Freshman year was NOTHING compared to these final 2 semesters. Between trying to find an internship and preventing myself from drowning in Intermediate Accounting, it's like I can't tell which end is up or if I'm sinking or swimming.
I'm either always studying, trying in vain to clean my apartment, or working. I have no time for anything else - no wonder I have no social life outside of my tiny online universe. And even then, not so much! Ugh! I feel pathetic and I have no control over it!

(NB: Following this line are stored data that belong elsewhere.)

(* ===== verification/CcTwoPointers.v ===== *)
(** * Two pointers

    src/0xetc/0xcc/two-pointers and src/0xetc/0xcc/math: the container with most water, the
    palindromes of letters and digits and the palindromic numbers. The loops of the source move two indices towards each other; the
    fuel is the number of elements. *)
From stdpp Require Import base numbers list gmap.
From S2P Require Import Prelude CBase CDecimal.
Local Open Scope Z_scope.

Module Water.

(** The body of the loop of [maxArea]: the pointer at the lower line moves. *)
Definition area_step (height : list Z) (st : Z * Z * Z) : res (Z * Z * Z + Z) :=
  let '(top, front, rear) := st in
  if front =? rear then mret (inr top)
  else
    h_front ← at_ height front;
    h_rear ← at_ height rear;
    distance ← int_ (rear - front);
    let '(effctive_height, front', rear') :=
      if h_rear <? h_front then (h_rear, front, rear - 1) else (h_front, front + 1, rear) in
    this_result ← int_ (effctive_height * distance);
    mret (inl (if top <? this_result then this_result else top, front', rear')).

Definition maxArea (height : list Z) : res Z :=
  rear ← int_ (size height - 1);
  iter (S (length height)) (area_step height) (0, 0, rear).

(** The water between two lines. *)
Definition area (h : list Z) (i j : nat) : Z :=
  match h !! i, h !! j with
  | Some a, Some b => Z.min a b * (Z.of_nat j - Z.of_nat i)
  | _, _ => 0
  end.

(** A number that is the area of a container, or zero, and not below any of them. *)
Definition largest_area (h : list Z) (m : Z) : Prop :=
  (m = 0 \/ exists i j, (i < j < length h)%nat /\ area h i j = m) /\
  forall i j, (i < j < length h)%nat -> area h i j <= m.

Section proofs.
Context (h : list Z) (Hpos : Forall (fun a => 0 <= a) h).
Context (Hfit : forall i j, (i < j < length h)%nat -> area h i j <= INT_MAX).

Lemma area_at i j a b : h !! i = Some a -> h !! j = Some b ->
  area h i j = Z.min a b * (Z.of_nat j - Z.of_nat i).
Proof. unfold area. by intros -> ->. Qed.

Because of having all of this on my plate, I had to put myself back on antidepressants because I was having a case of the blues/freakout fest to the n'th degree. Now THAT was a fun couple of weeks - trying to accomplish my work while my brain was re-sorting out its chemistry... what a blast. Shoot me. How my fiance put up with it is beyond my comprehension.
Soooo, this is the reason behind my lack of art, or lack of anything for that matter. I can't wait until Thanksgiving break, when I may actually be allowed to breathe. As I commented to one of our pharmacists, I actually like going to work now just because it's an 8 hour span where I don't have to think about anything else - just the pharmacy. But add to that fun mix that corporate has gone Genghis Khan on our asses, and if we get so much as 2 whispers from customers of being rude or unhelpful, we get canned - regardless if the customer was overreacting/malicious or not. The general public is the most vindictive animal in the kingdom, let me tell you.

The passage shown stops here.